Copy each line below containing "ksize".

= Record set =
┌──
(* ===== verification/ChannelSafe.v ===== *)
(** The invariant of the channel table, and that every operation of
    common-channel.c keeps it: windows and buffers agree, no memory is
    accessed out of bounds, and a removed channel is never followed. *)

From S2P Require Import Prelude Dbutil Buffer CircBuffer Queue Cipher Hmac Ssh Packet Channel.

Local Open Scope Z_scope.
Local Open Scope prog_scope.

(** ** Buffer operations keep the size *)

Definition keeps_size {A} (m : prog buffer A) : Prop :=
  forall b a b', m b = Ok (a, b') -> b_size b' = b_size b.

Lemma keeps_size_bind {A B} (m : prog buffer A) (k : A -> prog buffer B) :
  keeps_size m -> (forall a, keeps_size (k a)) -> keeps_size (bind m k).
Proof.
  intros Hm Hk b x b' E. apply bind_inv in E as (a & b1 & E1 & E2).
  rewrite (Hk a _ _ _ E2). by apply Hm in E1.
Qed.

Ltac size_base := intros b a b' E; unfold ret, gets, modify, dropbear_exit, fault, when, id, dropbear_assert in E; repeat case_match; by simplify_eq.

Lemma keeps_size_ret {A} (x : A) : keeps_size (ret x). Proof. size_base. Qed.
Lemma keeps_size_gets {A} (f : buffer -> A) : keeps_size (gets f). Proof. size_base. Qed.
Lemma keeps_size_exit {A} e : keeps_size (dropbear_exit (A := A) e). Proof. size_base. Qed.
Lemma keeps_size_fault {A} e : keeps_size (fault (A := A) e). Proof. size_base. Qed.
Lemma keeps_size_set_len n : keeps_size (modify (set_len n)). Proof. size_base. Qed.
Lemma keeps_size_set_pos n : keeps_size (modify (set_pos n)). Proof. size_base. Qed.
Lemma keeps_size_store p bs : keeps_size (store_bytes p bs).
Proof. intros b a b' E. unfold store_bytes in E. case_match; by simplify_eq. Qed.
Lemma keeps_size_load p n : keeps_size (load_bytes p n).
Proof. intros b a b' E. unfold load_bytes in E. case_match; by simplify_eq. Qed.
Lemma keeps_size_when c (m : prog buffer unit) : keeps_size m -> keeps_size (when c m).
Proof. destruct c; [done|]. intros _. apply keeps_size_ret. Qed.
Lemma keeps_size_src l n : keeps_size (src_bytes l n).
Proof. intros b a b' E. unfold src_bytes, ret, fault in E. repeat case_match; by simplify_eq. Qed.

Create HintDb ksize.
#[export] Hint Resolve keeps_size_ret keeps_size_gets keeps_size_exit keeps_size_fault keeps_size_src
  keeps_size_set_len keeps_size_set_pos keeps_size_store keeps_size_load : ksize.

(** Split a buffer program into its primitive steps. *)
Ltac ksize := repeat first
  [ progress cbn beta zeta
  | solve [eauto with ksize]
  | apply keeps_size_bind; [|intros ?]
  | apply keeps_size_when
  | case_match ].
└──
┌──
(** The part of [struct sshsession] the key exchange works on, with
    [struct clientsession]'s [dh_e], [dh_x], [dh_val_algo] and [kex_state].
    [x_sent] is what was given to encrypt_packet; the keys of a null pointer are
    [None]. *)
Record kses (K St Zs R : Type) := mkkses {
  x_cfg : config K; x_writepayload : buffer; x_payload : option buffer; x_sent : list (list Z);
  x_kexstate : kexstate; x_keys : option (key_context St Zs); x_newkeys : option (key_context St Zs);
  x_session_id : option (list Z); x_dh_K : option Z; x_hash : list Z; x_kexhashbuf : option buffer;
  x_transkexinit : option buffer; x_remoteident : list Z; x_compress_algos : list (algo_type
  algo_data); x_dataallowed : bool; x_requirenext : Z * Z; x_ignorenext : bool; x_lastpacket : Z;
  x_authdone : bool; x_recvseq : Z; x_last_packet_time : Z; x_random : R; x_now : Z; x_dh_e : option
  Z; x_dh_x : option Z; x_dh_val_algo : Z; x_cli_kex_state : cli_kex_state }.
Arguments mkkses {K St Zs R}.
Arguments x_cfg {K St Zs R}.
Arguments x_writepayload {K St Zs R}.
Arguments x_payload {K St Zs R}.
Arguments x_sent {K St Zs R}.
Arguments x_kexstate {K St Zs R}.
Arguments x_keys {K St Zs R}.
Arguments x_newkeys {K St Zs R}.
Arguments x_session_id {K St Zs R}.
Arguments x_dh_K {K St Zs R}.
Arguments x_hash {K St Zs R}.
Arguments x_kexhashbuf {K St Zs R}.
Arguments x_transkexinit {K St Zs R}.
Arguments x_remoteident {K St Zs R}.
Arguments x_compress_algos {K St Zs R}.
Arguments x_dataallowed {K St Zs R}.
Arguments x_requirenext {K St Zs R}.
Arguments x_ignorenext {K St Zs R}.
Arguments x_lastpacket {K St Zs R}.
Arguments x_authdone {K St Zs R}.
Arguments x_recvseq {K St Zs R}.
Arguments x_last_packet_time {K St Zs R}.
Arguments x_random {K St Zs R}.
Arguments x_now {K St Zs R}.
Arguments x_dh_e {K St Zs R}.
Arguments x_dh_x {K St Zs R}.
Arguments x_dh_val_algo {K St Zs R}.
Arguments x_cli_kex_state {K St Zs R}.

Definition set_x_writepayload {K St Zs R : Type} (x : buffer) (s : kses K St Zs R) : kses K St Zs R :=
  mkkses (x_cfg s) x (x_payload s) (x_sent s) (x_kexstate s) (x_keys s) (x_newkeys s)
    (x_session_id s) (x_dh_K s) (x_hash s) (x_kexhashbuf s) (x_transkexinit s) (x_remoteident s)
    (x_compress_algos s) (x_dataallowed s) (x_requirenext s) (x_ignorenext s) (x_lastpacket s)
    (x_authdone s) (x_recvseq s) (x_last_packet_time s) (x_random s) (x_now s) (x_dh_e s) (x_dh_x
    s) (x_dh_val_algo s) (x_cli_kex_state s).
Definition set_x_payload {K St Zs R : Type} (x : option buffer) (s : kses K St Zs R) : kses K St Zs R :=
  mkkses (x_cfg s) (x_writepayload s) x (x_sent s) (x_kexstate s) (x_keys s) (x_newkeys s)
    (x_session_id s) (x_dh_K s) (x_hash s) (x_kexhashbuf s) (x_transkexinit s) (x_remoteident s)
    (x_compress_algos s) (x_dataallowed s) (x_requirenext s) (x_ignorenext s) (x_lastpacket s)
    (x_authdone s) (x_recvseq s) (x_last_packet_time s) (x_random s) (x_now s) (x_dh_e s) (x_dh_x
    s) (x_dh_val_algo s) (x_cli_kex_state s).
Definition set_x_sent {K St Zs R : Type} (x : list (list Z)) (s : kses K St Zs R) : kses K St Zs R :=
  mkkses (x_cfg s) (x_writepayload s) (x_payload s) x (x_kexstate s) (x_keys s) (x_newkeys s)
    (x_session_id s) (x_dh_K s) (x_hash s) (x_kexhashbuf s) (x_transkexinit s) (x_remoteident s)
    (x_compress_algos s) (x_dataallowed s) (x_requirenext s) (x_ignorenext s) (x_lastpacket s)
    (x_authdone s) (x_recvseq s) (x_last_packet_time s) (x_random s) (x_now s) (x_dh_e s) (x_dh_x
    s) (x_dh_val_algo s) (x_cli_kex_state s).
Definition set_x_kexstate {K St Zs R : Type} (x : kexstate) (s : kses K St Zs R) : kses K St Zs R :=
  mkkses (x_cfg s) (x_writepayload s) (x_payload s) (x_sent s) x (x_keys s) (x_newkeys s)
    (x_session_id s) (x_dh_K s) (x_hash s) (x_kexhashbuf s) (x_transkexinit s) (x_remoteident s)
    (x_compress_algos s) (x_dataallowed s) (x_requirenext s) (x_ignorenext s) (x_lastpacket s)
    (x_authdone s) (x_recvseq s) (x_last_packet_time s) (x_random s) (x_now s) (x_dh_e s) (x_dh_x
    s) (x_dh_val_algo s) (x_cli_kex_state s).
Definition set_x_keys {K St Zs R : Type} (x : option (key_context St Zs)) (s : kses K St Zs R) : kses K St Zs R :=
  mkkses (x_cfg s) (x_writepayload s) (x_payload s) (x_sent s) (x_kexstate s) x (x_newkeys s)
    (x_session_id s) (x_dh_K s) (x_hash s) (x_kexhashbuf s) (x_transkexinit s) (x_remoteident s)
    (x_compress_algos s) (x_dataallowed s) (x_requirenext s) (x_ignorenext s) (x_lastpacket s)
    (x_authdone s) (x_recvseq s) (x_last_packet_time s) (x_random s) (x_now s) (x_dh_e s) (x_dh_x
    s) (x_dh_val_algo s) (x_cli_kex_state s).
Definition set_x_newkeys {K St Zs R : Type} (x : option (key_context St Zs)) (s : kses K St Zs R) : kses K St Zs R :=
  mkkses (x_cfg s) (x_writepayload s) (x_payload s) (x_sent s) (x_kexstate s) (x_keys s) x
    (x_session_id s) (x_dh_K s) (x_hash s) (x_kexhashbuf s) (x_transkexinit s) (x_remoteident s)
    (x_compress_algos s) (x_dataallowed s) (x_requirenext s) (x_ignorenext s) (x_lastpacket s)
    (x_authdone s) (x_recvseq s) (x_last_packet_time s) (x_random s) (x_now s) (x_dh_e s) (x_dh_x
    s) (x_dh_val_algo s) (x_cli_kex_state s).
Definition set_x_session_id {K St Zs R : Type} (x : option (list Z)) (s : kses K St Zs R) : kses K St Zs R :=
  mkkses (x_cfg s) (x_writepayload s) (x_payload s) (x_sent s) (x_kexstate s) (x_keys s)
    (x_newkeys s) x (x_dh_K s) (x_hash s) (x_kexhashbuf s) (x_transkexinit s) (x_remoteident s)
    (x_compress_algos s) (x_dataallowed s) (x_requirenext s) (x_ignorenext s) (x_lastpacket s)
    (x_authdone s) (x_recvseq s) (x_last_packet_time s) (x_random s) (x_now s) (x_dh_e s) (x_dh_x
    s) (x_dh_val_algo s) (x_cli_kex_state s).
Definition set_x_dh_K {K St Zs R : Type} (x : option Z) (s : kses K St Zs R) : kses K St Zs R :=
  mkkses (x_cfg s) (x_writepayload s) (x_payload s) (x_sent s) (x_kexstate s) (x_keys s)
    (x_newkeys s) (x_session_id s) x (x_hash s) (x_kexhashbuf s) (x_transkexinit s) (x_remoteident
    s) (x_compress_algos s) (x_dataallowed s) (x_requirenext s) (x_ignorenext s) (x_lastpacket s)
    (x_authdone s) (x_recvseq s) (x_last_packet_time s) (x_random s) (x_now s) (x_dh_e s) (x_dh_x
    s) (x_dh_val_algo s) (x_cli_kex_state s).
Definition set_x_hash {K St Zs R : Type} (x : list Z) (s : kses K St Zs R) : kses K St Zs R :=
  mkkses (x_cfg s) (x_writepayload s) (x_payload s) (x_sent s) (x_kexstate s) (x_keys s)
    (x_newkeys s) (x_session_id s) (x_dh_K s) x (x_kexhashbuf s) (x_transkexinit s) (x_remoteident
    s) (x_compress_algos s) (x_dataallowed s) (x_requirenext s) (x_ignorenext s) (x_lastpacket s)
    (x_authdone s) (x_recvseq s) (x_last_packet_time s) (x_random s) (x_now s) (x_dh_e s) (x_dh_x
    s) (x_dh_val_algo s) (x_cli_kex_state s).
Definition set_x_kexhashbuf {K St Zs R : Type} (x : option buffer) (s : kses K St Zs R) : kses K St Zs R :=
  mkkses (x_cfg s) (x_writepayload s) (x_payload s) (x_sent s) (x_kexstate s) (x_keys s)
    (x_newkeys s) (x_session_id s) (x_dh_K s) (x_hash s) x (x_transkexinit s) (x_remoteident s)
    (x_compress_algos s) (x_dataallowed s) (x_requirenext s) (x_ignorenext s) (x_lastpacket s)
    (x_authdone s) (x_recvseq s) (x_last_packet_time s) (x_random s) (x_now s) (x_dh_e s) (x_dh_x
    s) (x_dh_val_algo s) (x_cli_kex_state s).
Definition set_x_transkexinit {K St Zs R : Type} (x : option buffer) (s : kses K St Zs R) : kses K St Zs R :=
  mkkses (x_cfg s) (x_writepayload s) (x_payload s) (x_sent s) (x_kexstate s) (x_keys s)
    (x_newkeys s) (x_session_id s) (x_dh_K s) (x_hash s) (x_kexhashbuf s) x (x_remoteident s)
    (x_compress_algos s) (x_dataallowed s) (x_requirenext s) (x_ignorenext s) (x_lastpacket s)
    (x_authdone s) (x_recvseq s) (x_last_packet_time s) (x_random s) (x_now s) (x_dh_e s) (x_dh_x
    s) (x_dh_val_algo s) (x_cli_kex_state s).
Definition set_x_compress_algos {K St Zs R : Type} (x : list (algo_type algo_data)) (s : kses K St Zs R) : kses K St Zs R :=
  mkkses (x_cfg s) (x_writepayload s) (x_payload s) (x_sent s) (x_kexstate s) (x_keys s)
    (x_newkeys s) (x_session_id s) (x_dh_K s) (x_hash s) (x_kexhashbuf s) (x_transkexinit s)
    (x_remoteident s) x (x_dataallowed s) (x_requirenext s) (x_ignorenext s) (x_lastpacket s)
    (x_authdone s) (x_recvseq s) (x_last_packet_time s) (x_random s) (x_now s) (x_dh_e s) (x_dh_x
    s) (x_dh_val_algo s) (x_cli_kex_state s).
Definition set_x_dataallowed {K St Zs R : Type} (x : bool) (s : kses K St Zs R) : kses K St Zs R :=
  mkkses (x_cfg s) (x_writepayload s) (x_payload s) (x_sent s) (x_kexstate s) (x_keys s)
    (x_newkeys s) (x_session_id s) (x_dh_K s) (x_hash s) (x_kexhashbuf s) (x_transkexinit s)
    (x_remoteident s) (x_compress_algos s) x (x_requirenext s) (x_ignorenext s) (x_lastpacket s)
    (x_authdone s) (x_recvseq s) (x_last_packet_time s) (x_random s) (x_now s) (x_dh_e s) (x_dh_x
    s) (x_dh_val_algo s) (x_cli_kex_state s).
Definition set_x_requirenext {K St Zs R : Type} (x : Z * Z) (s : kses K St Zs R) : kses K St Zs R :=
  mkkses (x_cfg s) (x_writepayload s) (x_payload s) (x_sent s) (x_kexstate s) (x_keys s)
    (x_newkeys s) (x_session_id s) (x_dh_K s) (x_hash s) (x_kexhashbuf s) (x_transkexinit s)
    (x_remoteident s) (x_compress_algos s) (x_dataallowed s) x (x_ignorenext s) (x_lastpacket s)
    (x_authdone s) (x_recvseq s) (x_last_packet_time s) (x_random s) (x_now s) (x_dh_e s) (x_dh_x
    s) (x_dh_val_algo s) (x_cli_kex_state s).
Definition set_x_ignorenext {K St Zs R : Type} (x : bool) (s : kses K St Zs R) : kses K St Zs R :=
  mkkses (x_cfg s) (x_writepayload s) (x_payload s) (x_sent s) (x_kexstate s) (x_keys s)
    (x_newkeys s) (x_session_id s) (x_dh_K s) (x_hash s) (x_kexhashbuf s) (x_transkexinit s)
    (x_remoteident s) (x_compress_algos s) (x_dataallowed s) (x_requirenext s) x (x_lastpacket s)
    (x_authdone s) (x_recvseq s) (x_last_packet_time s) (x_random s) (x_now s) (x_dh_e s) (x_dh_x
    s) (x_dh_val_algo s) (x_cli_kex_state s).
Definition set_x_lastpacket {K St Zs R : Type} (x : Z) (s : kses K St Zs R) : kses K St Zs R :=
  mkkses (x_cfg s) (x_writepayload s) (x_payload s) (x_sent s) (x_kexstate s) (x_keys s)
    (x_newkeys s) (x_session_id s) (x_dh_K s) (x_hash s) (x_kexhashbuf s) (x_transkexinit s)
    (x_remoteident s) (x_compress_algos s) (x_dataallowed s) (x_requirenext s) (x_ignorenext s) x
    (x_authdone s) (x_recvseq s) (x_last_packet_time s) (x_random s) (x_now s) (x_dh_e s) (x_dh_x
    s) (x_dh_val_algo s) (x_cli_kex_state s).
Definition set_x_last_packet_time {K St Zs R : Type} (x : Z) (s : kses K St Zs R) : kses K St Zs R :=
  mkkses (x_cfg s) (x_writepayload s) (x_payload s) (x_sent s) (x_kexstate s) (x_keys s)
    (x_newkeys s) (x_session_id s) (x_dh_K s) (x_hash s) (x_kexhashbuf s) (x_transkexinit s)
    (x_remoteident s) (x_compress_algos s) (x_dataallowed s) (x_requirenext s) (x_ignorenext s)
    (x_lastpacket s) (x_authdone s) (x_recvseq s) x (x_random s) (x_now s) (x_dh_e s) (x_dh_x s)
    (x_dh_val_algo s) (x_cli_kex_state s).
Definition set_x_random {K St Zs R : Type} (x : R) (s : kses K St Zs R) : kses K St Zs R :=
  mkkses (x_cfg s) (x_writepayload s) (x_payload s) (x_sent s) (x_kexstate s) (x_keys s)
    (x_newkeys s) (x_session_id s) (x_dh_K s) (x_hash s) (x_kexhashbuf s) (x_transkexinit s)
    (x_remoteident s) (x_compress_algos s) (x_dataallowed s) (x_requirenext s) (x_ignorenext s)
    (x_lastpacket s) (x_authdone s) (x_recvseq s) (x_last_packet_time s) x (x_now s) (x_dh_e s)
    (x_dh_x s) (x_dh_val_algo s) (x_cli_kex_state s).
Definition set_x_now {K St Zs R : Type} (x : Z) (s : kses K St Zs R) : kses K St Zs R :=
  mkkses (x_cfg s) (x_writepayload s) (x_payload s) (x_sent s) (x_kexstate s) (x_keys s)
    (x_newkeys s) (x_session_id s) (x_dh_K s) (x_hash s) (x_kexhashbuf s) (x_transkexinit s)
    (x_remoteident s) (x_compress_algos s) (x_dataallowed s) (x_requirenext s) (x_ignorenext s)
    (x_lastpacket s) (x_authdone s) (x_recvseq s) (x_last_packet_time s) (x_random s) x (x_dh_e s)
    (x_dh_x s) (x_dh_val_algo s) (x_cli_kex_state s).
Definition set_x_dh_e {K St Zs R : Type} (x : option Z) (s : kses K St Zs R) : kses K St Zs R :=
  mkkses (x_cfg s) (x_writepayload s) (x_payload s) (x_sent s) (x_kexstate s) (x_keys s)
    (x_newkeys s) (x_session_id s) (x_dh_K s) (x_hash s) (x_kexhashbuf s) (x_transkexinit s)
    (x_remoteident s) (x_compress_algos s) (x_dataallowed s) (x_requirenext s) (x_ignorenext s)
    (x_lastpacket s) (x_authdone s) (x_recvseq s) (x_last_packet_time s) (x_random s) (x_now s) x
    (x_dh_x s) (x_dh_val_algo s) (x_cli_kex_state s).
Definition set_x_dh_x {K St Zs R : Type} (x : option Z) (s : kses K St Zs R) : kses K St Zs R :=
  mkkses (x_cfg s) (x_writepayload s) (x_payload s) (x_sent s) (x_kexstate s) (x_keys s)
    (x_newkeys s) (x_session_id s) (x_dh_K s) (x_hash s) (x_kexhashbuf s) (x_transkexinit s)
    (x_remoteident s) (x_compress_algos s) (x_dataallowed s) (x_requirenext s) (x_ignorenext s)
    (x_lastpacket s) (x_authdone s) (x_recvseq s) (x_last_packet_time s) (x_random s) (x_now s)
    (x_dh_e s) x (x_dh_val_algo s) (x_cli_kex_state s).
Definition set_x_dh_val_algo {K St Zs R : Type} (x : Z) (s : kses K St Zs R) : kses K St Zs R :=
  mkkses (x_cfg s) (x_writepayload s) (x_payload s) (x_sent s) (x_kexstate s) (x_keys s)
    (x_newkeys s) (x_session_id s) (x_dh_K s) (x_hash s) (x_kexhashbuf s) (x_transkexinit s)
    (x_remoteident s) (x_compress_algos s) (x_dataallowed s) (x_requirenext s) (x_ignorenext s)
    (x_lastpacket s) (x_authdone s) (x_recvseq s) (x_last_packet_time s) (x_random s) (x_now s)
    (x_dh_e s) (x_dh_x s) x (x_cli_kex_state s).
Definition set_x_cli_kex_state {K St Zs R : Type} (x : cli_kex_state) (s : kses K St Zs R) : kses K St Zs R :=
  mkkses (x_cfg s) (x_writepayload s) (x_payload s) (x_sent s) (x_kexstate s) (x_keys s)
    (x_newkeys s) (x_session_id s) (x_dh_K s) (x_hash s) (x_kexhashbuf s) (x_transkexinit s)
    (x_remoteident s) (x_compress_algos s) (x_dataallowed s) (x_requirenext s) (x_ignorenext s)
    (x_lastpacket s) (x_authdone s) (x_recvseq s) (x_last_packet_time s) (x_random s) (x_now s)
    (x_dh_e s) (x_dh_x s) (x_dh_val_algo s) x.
└──
= Task solution =
Create HintDb ksize.
  keeps_size_set_len keeps_size_set_pos keeps_size_store keeps_size_load : ksize.
Ltac ksize := repeat first
  | solve [eauto with ksize]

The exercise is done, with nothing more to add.